Smooth and golden, gilding anything it touches with the promise of flavour, one dab of butter can transform a dish, making bhurji, paratha, dosa, mashed potato and toast taste like never before. Even simple steamed vegetables can take on new dimensions.
Think, then, what butter infused with great seasonings will do. It’s not that hard to imagine, because fat carries flavour. That is one reason we temper Indian food with tadkas. The oil or ghee is infused with volatile oils from the spices, and carries them through the whole dish.
Flavoured butters can add oomph to any meal. Continental cuisine calls them “compound butters” and they are often served with grilled meat, seafood and vegetables as an alternative to a sauce. Available in both savoury and sweet varieties, they can also be added to sauces to finish them, mixed into pasta and rice to add flavour or served over warm puddings and desserts.
Making a compound butter is simple. Unsalted butter works best, with cooks adding salt to taste, but any butter or butter substitute will work. Allow the butter to soften at room temperature and then stir in the ingredients of your choice. Next, refrigerate the butter.
For more robust flavours such as mixed spices or garlic, I lightly sauté the ingredients in a dab of butter, cool them and then stir into the rest of the butter. You should use up compound butters within a few days of making them. Even if you do freeze your butter, be sure to use it within a month, using an acid like lemon in the compound butter to help preserve it.
As for flavourings, your imagination is the only limit. Lemon-and-dill butter goes well with many fish dishes while tarragon compound butter is a classic French garnish. Herbs and spices are the easiest options because they are easily available, but you can also add vegetables and even fruit. Coriander, parsley, chillies, toasted spices, spice mixes, citrus zest, lime, garlic, mustard and even dried mushrooms and tomatoes all make good flavourings.
I like to use butter infused with lemon zest and green chilli to garnish rasam or a clear, light chicken soup. Garlic-and-coriander butter adds new flavours to good old hot parathas and dosas. And I often toss hot-peeled potatoes in butter infused with red chilli and garam masala for a quick snack.
These days, with green peppercorns and mango ginger in season, I like doing butters using them. The very nature of this condiment allows delicate flavours, such as the green-ness of the peppercorns or the subtle mango flavours of mango ginger, to hold their own.
Sweeter compound butters such as honey butters or fruit-flavoured butters make great accompaniments to morning toast, biscuits and hot puddings and pies.
You can also replace regular butter with these butters in your favourite baked dishes. In such cases, flavour the butter with sweeter spices such as cinnamon, mace, nutmeg and cloves. You can stir in a little bit of jam too, to make a fruity butter that will sweeten dalia or porridge.
I like to get creative with the form of my flavoured butters too. I often freeze them into logs or blocks for easy slicing. You can also roll them into small balls or freeze them in a flat tray to be cut into shapes with a cookie cutter for attractive garnishing.

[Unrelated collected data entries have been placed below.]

Lemma digits_prefix_stop (s r : string) (a : N) :
  all_chars is_digit s = true -> stops is_digit r = true ->
  digits_prefix (s ++ r) (Some a) = Some (dval s a).
Proof.
  revert a; induction s as [|c s IH]; intros a H S.
  - destruct r as [|c r]; [reflexivity|].
    cbn [append digits_prefix stops] in *.
    destruct (is_digit c); [discriminate S | reflexivity].
  - cbn [append digits_prefix all_chars] in *.
    apply andb_true_iff in H as [D H]. rewrite D. now apply IH.
Qed.

Lemma dval_append (a b : string) (acc : N) :
  dval (a ++ b) acc = dval b (dval a acc).
Proof. revert acc; induction a as [|c a IH]; intros acc; simpl; auto. Qed.

Lemma dval_zeros (k : nat) (s : string) :
  dval (repeat_char "0" k ++ s) 0 = dval s 0.
Proof. induction k as [|k IH]; simpl; auto. Qed.

Lemma digits_of_digits (fuel : nat) (n : N) :
  all_chars is_digit (digits_of fuel n) = true.
Proof.
  revert n; induction fuel as [|fuel IH]; intros n; simpl.
  - destruct (digit_char_spec (n mod 10)) as [-> _]; [|reflexivity].
    apply N.mod_lt. lia.
  - destruct (N.ltb_spec n 10).
    + simpl. now destruct (digit_char_spec n H) as [-> _].
    + rewrite all_chars_append, IH. simpl.
      destruct (digit_char_spec (n mod 10)) as [-> _]; [|reflexivity].
      apply N.mod_lt. lia.
Qed.

Lemma digits_of_value (fuel : nat) (n : N) :
  (n < 10 * 2 ^ N.of_nat fuel)%N -> dval (digits_of fuel n) 0 = n.
Proof.
  revert n; induction fuel as [|fuel IH]; intros n H.
  - simpl in *. rewrite N.mod_small by lia.
    destruct (digit_char_spec n) as [_ ->]; lia.
  - cbn [digits_of]. destruct (N.ltb_spec n 10) as [L|L].
    + simpl. destruct (digit_char_spec n) as [_ ->]; lia.
    + rewrite dval_append, IH.
      * cbn [dval]. destruct (digit_char_spec (n mod 10)) as [_ ->].
        { apply N.mod_lt. lia. }
        symmetry. apply N.div_mod'.
      * rewrite Nat2N.inj_succ, N.pow_succ_r' in H.
        apply N.Div0.div_lt_upper_bound. lia.
Qed.

Lemma digits_of_length (fuel : nat) :
  forall (n : N) (k : nat),
    (n < 10 ^ N.of_nat (S k))%N ->
    1 <= String.length (digits_of fuel n) <= S k.
Proof.
  induction fuel as [|fuel IH]; intros n k H.
  - simpl. lia.
  - cbn [digits_of]. destruct (N.ltb_spec n 10) as [L|L].
    + simpl. lia.
    + rewrite length_append. simpl.
      destruct k as [|k].
      * change (10 ^ N.of_nat 1)%N with 10%N in H. lia.
      * assert (n / 10 < 10 ^ N.of_nat (S k))%N.
        { apply N.Div0.div_lt_upper_bound.
          rewrite (Nat2N.inj_succ (S k)), N.pow_succ_r' in H. lia. }
        specialize (IH _ _ H0). lia.
Qed.

Lemma N_to_string_digits (n : N) : all_chars is_digit (N_to_string n) = true.
Proof. apply digits_of_digits. Qed.

Lemma N_to_string_value (n : N) : dval (N_to_string n) 0 = n.
Proof.
  apply digits_of_value. rewrite N2Nat.id.
  destruct n as [|p]; [reflexivity|].
  pose proof (N.log2_spec (N.pos p) eq_refl) as [_ H].
  rewrite N.pow_succ_r' in H. lia.
Qed.

Lemma N_to_string_length (n : N) (k : nat) :
  (n < 10 ^ N.of_nat (S k))%N -> 1 <= String.length (N_to_string n) <= S k.
Proof. apply digits_of_length. Qed.

Lemma N_to_string_cons (n : N) :
  exists c s, N_to_string n = String c s /\ is_digit c = true.
Proof.
  pose proof (N_to_string_digits n) as D.
  pose proof (digits_of_length (N.to_nat (N.log2 n)) n (N.to_nat n)) as L.
  fold (N_to_string n) in L.
  destruct (N_to_string n) as [|c s].
  - simpl in L. assert (n < 10 ^ N.of_nat (S (N.to_nat n)))%N; [|lia].
    rewrite Nat2N.inj_succ, N2Nat.id.
    apply N.lt_le_trans with (2 ^ N.succ n)%N.
    + apply N.lt_trans with (2 ^ n)%N; [apply N.pow_gt_lin_r; lia|].
      apply N.pow_lt_mono_r; lia.
    + apply N.pow_le_mono_l. lia.
  - simpl in D. apply andb_true_iff in D as [D _]. eauto.
Qed.

(** [parseInt] reads back what [String] prints, also behind a padding of
    zeros. *)
Lemma parseInt_digits (s : string) :
  s <> EmptyString -> all_chars is_digit s = true ->
  parseInt s = Some (Z.of_N (dval s 0)).
Proof.
  intros NE D. destruct s as [|c s]; [congruence|].
  pose proof D as D'. simpl in D'. apply andb_true_iff in D' as [Dc _].
  unfold parseInt. cbn [trimStart]. rewrite (digit_not_space c Dc).
  destruct (digit_not_sign c Dc) as [M P].
  transitivity (option_map Z.of_N (digits_prefix (String c s) None)).
  { clear - M P. destruct c as [[] [] [] [] [] [] [] []];
      try reflexivity; congruence. }
  now rewrite digits_prefix_none by exact D.
Qed.

Lemma parseInt_N_to_string (n : N) : parseInt (N_to_string n) = Some (Z.of_N n).
Proof.
  destruct (N_to_string_cons n) as (c & s & E & _).
  rewrite parseInt_digits.
  - now rewrite N_to_string_value.
  - rewrite E. discriminate.
  - apply N_to_string_digits.
Qed.

Lemma parseInt_padded (n : N) (k : nat) :
  parseInt (padStart (N_to_string n) k "0") = Some (Z.of_N n).
Proof.
  unfold padStart. rewrite parseInt_digits.
  - now rewrite dval_zeros, N_to_string_value.
  - destruct (N_to_string_cons n) as (c & s & -> & _).
    destruct (k - _); discriminate.
  - rewrite all_chars_append, N_to_string_digits, andb_true_r.
    generalize (k - String.length (N_to_string n)).
    intros j; induction j; simpl; auto.
Qed.

End DecimalFacts.

(** ** Allocation of record identifiers *)

Section Allocation.

Lemma member_digit c : member false digit c = is_digit c.
Proof. unfold member, digit, in_cset. simpl. apply orb_false_r. Qed.

Lemma all_member_digit (s : string) :
  all_chars (member false digit) s = all_chars is_digit s.
Proof.
  induction s as [|c s IH]; cbn [all_chars]; [reflexivity|].
  now rewrite IH, member_digit.
Qed.

Lemma dval_shift (s : string) (acc : N) :
  (dval s acc = acc * 10 ^ N.of_nat (String.length s) + dval s 0)%N.
Proof.
  revert acc; induction s as [|c s IH]; intros acc.
  - simpl. lia.
  - cbn [dval String.length]. rewrite IH, (IH (10 * 0 + digit_value c)%N).
    rewrite Nat2N.inj_succ, N.pow_succ_r'. lia.
Qed.

Lemma digit_value_bound c : is_digit c = true -> (digit_value c < 10)%N.
Proof. by_cases_on c. Qed.

Lemma digit_char_value c : is_digit c = true -> digit_char (digit_value c) = c.
Proof. by_cases_on c. Qed.

Lemma dval_bound (s : string) :
  all_chars is_digit s = true -> (dval s 0 < 10 ^ N.of_nat (String.length s))%N.
Proof.
  induction s as [|c s IH]; intros D.
  - simpl. lia.
  - cbn [all_chars] in D. apply andb_true_iff in D as [Dc D].
    cbn [dval String.length]. rewrite dval_shift.
    rewrite Nat2N.inj_succ, N.pow_succ_r'.
    pose proof (digit_value_bound c Dc). specialize (IH D). nia.
Qed.

(** Digit strings of one length with one value are the same string. *)
Lemma dval_inj (a b : string) :
  String.length a = String.length b ->
  all_chars is_digit a = true -> all_chars is_digit b = true ->
  dval a 0 = dval b 0 -> a = b.
Proof.
  revert b; induction a as [|x a IH]; intros [|y b] L Da Db E;
    try discriminate; [reflexivity|].
  cbn [all_chars] in Da, Db.
  apply andb_true_iff in Da as [Dx Da]. apply andb_true_iff in Db as [Dy Db].
  injection L as L. cbn [dval] in E.
  rewrite (dval_shift a), (dval_shift b), <- L in E.
  pose proof (dval_bound a Da). pose proof (dval_bound b Db) as Hb.
  rewrite <- L in Hb.
  pose proof (digit_value_bound x Dx). pose proof (digit_value_bound y Dy).
  remember (10 ^ N.of_nat (String.length a))%N as P.
  remember (digit_value x) as dx. remember (digit_value y) as dy.
  assert (Ex : dx = dy).
  { destruct (N.lt_trichotomy dx dy) as [T | [T | T]]; [exfalso | exact T | exfalso].
    - assert ((dx + 1) * P <= dy * P)%N by (apply N.mul_le_mono_r; lia). lia.
    - assert ((dy + 1) * P <= dx * P)%N by (apply N.mul_le_mono_r; lia). lia. }
  assert (Ea : dval a 0 = dval b 0) by (subst dy; lia).
  subst dx dy.
  rewrite (IH b L Da Db Ea).
  now rewrite <- (digit_char_value x Dx), <- (digit_char_value y Dy), Ex.
Qed.

Lemma padded_length (k : N) :
  (k < 10 ^ 8)%N -> String.length (padStart (N_to_string k) 8 "0") = 8.
Proof.
  intros H. unfold padStart. rewrite length_append.
  pose proof (N_to_string_length k 7 H).
  assert (R : forall j, String.length (repeat_char "0" j) = j)
    by (induction j; simpl; auto).
  rewrite R. lia.
Qed.

Lemma padded_digits (k : N) (j : nat) :
  all_chars is_digit (padStart (N_to_string k) j "0") = true.
Proof.
  unfold padStart. rewrite all_chars_append, N_to_string_digits, andb_true_r.
  generalize (j - String.length (N_to_string k)).
  intros i; induction i; simpl; auto.
Qed.

Lemma padded_value (k : N) (j : nat) :
  dval (padStart (N_to_string k) j "0") 0 = k.
Proof. unfold padStart. now rewrite dval_zeros, N_to_string_value. Qed.

(** Eight digits are the padded rendering of their value. *)
Lemma padded_of_digits (d : string) :
  String.length d = 8 -> all_chars is_digit d = true ->
  (dval d 0 < 10 ^ 8)%N /\ padStart (N_to_string (dval d 0)) 8 "0" = d.
Proof.
  intros L D. pose proof (dval_bound d D) as B. rewrite L in B.
  split; [exact B|].
  apply dval_inj.
  - now rewrite padded_length.
  - apply padded_digits.
  - exact D.
  - apply padded_value.
Qed.

Lemma rrn_file_shape (k : N) :
  rrn_file k = "RRN-" ++ padStart (N_to_string k) 8 "0" ++ ".yaml".
Proof. unfold rrn_file, rrn. now rewrite append_assoc. Qed.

Or freeze them in small moulds, decorating them with pretty combinations of the ingredients that have gone into them. This also makes it convenient to identify the flavours later on.
Flavoured, moulded and garnished butter makes a great gift too. Wrap it up in butter paper or just carry it over in a pretty bowl.
(Rushina Munshaw-Ghildiyal is an author, blogger and food consultant. Look out for Spice Route on the first Sunday of every month)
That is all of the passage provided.